Те, кто выезжал из Москвы, не ставили перед собой задачу совершить великое историческое деяние. Они просто не захотели остаться. Их пытались устыдить, удержать упреками в трусости, Растопчин "в своих афишках внушал им, что уезжать из Москвы было позорно. Им совестно было получать наименование трусов, совестно было ехать, но они все-таки ехали, зная, что так надо было"269. (Курсив мой. - Т.Т.)
"Они ехали потому, что для русских людей не могло быть вопроса: хорошо ли или дурно будет под управлением французов в Москве. Под управлением французов нельзя было быть: это было хуже всего... Они уезжали и не думали о величественном значении этой громадной, богатой столицы, оставленной жителями и, очевидно, сожженной (большой покинутый деревянный город необходимо должен был сгореть); они уезжали каждый для себя, а вместе с тем только вследствие того, что они уехали, и совершилось то величественное событие, которое навсегда останется лучшей славой русского народа.
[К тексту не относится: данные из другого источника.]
Definition worldWith (ps : list ProjectData) : World :=
  {| projects := ps; randoms := sampleRandoms; drawn := 0%nat;
     now := 1700000000000; console := [] |}.

(* ===================================================================== *)
(** ** The project service *)
(* ===================================================================== *)

Section ProjectService.

(** [getStudentByWallet] of the student service: the directory lookup, which
    answers [undefined] for a wallet it does not know. *)
Variable getStudentByWallet : string -> option Student.

(** [generateProjectSummary] of the summarizer service, awaited: it answers
    a text, answers nothing, or fails. *)
Variable generateProjectSummary : ProjectData -> Settled (option string).

(** [x.toString(16)] for a number [x] of [0, 1). *)
Variable Number_toString16 : Q -> string.

Definition characters : string :=
  "ABCDEFGHIJKLMNOPQRSTUVWXYZabcdefghijklmnopqrstuvwxyz0123456789".

(** The body of the loop of [generateMockIpfsHash], run [n] times on the
    text built so far. *)
Fixpoint appendRandomCharacters (n : nat) (result : string) : M string :=
  match n with
  | O => ret result
  | S n' =>
      x <- Math_random ;;
      let i := Math_floor (x * inject_Z (Z.of_nat (String.length characters))) in
      appendRandomCharacters n' (result ++ charAt characters i)
  end.

Definition generateMockIpfsHash : M string :=
  let prefix := "Qm" in
  appendRandomCharacters 44 prefix.

(** [`0x${Math.random().toString(16).substring(2, 42)}`] *)
Definition mockAuthor : M string :=
  x <- Math_random ;;
  ret ("0x" ++ substring 2 40 (Number_toString16 x)).

(** [Math.max(...ids, 0)] *)
Definition Math_max0 (ids : list Z) : Z := fold_right Z.max 0 ids.

Definition createProject (title description : string) (departmentId year : Z)
  (accessLevel : AccessLevel) (ipfsHashArg authorAddressArg : option string)
  : M ProjectData :=
  let ipfsHash := orDefault ipfsHashArg "" in
  let authorAddress := orDefault authorAddressArg "" in
  stored <- Store_getProjects ;;
  let maxId := Math_max0 (map id stored) in
  let newId := Number_add maxId 1 in
  hash <- (if truthy ipfsHash then ret ipfsHash else generateMockIpfsHash) ;;
  author <- (if truthy authorAddress then ret authorAddress else mockAuthor) ;;
  let student := getStudentByWallet author in
  let studentDepartmentId :=
    match student with
    | Some s => studentDepartmentId s
    | None => departmentId
    end in
  let institutionId :=
    match student with
    | Some s => studentInstitutionId s
    | None => 1
    end in
  uploadDate <- Date_now ;;
  ret {| id := newId; title := title; authors := [author];
         uploadDate := uploadDate; ipfsHash := hash;
         departmentId := studentDepartmentId; year := year;
         description := description; accessLevel := accessLevel;
         institutionId := Some institutionId;
         creatorAddress := Some author; aiSummary := None |}.

(** The [try] block of [addProject]: the record as it leaves the block. *)
Definition summarize (project : ProjectData) : M ProjectData :=
  if negb (truthyOpt (aiSummary project)) then
    match generateProjectSummary project with
    | Fulfilled summary =>
        if truthyOpt summary
        then ret (set_aiSummary project (orDefault summary ""))
        else ret project
    | Rejected error =>
        console_error "Error generating AI summary:" error ;;
        ret project
    end
  else ret project.

Definition addProject (project : ProjectData) : M (Settled unit) :=
  project' <- summarize project ;;
  Store_addProject project' ;;
  ret (Fulfilled tt).

(** [userAddress ? getStudentByWallet(userAddress) : null] *)
Definition studentOf (userAddress : option string) : option Student :=
  match userAddress with
  | Some a => if truthy a then getStudentByWallet a else None
  | None => None
  end.

(** [project.institutionId === student.institutionId] *)
Definition sameInstitution (project : ProjectData) (s : Student) : bool :=
  match institutionId project with
  | Some i => i =? studentInstitutionId s
  | None => false
  end.

(** The third test of both read paths:
    [project.accessLevel === AccessLevel.Institution && student &&
     project.institutionId === student.institutionId]. *)
Definition institutionRule (project : ProjectData) (student : option Student)
  : bool :=
  strictEqLevel (accessLevel project) (AccessLevel_dot "Institution")
  && match student with
     | Some s => sameInstitution project s
     | None => false
     end.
Та барыня, которая еще в июне месяце со своими арапами и шутихами поднималась из Москвы в саратовскую деревню, с смутным сознанием того, что она Бонапарту не слуга, и со стра
[167]
хом, чтобы ее не остановили по приказанию графа Растопчина, делала просто и истинно то великое дело, которое спасло Россию270. (Курсив мой. Т.Т.)
Итак, и у Толстого, и у Сартра мы встречаемся с трактовкой исторического факта как "события человеческой субъективности"271, если воспользоваться выражением Сартра. Как говорит Сартр в "Бытии и ничто", для того, чтобы приказ был приказом, а не пустым звуком или "простой фактической данностью, которую стараются просто обойти", нужно, чтобы индивид своим свободным, недетерминированным решением восстановил его, сделав его структурой своих собственных проектов, структурой своих собственных действий, реализовал его в собственном опыте.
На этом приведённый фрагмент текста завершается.